*** Block opens ***

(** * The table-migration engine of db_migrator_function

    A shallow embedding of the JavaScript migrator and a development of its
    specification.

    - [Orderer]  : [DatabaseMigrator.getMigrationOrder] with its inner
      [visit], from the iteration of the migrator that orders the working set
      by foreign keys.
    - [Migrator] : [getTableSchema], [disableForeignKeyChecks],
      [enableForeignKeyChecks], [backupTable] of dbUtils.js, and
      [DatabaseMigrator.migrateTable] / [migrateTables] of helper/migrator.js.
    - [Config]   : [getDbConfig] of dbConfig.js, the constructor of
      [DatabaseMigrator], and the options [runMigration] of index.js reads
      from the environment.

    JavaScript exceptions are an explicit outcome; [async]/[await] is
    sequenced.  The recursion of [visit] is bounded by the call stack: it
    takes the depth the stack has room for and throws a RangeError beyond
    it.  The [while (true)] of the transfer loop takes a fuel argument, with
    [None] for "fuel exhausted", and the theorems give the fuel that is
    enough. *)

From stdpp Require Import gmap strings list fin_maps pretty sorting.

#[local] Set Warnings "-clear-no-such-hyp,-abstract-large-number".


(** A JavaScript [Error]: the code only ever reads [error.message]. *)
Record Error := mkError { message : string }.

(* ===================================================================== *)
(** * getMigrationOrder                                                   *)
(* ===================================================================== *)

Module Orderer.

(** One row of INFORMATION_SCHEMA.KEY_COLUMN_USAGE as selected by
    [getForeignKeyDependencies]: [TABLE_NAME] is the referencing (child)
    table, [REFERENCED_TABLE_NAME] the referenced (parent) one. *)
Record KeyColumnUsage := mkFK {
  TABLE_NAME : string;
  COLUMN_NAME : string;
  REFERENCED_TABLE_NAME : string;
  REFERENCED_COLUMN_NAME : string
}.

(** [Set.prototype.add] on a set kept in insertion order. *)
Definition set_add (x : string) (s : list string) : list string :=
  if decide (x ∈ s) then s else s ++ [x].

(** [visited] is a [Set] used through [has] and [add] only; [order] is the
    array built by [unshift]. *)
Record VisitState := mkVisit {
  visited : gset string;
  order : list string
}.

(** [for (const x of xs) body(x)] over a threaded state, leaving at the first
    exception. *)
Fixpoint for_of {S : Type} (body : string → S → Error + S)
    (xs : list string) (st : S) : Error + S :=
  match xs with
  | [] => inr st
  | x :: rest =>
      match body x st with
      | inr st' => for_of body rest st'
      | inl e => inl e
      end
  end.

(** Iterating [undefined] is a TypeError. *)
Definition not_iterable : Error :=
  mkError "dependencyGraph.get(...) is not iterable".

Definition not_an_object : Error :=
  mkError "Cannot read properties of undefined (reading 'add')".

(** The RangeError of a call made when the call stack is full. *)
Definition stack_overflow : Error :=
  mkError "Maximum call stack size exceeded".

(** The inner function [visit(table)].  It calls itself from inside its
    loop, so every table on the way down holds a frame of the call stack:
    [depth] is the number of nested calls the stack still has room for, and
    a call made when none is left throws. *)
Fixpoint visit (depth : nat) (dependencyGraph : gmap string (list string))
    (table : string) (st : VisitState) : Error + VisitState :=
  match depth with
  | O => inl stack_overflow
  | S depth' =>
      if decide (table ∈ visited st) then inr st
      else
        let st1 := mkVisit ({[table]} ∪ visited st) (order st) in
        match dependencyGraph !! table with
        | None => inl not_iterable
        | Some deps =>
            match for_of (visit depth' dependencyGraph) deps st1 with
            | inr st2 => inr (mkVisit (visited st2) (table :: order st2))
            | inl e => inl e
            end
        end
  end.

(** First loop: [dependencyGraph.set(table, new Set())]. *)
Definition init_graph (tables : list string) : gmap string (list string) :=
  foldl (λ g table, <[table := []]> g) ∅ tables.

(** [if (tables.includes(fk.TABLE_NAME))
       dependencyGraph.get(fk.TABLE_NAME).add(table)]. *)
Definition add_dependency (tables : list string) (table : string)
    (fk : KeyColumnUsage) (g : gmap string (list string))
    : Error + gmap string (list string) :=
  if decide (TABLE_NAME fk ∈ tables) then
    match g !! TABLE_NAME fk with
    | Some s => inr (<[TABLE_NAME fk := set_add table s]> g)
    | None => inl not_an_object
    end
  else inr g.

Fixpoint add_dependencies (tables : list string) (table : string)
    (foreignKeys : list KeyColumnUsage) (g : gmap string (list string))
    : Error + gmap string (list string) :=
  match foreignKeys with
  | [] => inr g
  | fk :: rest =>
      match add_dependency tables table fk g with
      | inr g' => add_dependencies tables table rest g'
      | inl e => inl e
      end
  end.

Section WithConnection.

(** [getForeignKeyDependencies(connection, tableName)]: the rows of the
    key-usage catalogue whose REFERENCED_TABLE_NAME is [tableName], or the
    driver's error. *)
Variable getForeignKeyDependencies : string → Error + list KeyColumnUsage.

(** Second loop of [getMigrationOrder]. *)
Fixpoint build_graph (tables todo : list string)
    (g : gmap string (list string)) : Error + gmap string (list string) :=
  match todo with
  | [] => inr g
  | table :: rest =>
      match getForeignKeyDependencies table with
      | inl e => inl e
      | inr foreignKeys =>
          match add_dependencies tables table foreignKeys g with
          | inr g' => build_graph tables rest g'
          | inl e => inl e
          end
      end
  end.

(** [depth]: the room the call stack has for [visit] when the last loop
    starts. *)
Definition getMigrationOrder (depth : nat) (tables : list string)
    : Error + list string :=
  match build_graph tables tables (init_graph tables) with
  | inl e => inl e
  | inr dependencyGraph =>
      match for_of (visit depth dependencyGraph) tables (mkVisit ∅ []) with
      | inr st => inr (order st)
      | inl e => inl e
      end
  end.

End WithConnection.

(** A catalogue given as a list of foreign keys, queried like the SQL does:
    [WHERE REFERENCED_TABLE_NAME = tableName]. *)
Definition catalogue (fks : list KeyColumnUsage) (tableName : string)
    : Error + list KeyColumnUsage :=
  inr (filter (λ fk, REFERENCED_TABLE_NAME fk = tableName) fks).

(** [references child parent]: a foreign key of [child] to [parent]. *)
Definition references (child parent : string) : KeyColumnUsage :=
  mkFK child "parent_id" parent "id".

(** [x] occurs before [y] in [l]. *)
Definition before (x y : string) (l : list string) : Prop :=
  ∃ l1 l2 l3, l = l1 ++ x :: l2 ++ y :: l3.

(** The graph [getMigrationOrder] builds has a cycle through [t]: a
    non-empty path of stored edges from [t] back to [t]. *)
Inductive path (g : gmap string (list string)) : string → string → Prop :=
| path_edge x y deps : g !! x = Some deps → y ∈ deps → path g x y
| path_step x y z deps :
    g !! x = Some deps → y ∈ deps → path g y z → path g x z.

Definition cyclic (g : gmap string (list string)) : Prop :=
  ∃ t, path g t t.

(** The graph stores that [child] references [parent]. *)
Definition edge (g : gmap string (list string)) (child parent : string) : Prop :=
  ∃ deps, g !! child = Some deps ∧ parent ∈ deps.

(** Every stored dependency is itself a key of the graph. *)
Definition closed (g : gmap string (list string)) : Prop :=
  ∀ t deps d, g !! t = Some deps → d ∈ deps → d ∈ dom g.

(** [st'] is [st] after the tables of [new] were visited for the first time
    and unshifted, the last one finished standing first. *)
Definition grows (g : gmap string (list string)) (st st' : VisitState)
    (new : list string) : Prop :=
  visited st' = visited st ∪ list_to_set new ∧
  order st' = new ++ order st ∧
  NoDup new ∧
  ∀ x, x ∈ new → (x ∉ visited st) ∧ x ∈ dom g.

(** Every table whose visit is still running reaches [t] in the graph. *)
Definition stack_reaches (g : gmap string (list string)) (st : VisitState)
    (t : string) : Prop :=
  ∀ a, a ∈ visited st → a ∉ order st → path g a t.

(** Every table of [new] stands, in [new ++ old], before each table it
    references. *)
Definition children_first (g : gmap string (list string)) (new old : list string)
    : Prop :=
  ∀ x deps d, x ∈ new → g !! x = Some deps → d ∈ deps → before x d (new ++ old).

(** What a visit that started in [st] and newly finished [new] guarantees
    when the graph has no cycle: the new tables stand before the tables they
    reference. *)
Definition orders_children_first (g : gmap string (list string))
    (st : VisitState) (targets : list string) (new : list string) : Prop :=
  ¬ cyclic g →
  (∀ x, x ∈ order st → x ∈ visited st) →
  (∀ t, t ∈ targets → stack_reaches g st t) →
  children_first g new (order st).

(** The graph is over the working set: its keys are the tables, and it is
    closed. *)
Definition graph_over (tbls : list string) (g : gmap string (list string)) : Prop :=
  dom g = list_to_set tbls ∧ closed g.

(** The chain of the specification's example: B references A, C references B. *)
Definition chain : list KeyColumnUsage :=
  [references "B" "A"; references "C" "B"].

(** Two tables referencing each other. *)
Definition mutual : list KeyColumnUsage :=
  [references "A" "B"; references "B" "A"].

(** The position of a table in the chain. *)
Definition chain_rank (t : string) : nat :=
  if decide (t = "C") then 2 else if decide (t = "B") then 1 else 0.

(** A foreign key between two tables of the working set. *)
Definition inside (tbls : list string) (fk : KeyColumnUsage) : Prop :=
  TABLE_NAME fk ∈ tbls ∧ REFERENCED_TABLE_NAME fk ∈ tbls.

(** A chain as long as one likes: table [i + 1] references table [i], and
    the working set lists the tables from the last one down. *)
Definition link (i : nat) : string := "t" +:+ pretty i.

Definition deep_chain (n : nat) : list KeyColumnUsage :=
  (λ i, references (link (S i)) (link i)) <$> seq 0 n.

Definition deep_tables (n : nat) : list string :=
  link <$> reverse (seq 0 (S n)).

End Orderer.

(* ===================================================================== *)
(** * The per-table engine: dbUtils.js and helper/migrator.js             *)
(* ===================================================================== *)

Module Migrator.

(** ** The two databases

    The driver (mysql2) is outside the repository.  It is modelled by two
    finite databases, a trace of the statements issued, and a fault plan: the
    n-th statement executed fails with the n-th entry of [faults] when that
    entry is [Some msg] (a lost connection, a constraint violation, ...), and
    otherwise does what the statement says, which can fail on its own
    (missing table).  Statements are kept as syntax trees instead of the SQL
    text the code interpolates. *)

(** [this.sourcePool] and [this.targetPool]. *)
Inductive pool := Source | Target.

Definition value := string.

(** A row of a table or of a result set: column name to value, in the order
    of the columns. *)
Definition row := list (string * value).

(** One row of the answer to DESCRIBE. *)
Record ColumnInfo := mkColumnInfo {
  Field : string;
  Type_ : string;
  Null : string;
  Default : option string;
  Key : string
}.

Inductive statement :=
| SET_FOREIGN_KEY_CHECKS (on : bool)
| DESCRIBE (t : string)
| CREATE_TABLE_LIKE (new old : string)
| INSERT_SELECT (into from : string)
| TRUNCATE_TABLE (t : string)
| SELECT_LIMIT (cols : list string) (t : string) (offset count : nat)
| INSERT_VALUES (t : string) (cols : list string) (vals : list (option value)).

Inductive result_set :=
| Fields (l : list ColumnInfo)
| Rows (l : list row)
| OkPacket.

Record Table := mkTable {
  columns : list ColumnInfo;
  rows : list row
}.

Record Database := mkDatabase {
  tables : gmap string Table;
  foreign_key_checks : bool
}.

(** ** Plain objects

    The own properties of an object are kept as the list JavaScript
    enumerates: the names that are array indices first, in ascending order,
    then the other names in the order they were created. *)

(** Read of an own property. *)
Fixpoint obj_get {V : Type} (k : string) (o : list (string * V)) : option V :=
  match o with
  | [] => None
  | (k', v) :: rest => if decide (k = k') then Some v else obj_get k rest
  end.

*** Block closes ***

ACTIVITY -> Here the job is to set down exactly the lines of the material above that fall between the one with "(** One row of INFORMATION_SCHEMA.KEY_COLUMN_USAGE" and the one with "Definition not_an_object : Error", inclusive, and nothing beyond them.

ANSWER BOX ->
(** One row of INFORMATION_SCHEMA.KEY_COLUMN_USAGE as selected by
    [getForeignKeyDependencies]: [TABLE_NAME] is the referencing (child)
    table, [REFERENCED_TABLE_NAME] the referenced (parent) one. *)
Record KeyColumnUsage := mkFK {
  TABLE_NAME : string;
  COLUMN_NAME : string;
  REFERENCED_TABLE_NAME : string;
  REFERENCED_COLUMN_NAME : string
}.

(** [Set.prototype.add] on a set kept in insertion order. *)
Definition set_add (x : string) (s : list string) : list string :=
  if decide (x ∈ s) then s else s ++ [x].

(** [visited] is a [Set] used through [has] and [add] only; [order] is the
    array built by [unshift]. *)
Record VisitState := mkVisit {
  visited : gset string;
  order : list string
}.

(** [for (const x of xs) body(x)] over a threaded state, leaving at the first
    exception. *)
Fixpoint for_of {S : Type} (body : string → S → Error + S)
    (xs : list string) (st : S) : Error + S :=
  match xs with
  | [] => inr st
  | x :: rest =>
      match body x st with
      | inr st' => for_of body rest st'
      | inl e => inl e
      end
  end.

(** Iterating [undefined] is a TypeError. *)
Definition not_iterable : Error :=
  mkError "dependencyGraph.get(...) is not iterable".

Definition not_an_object : Error :=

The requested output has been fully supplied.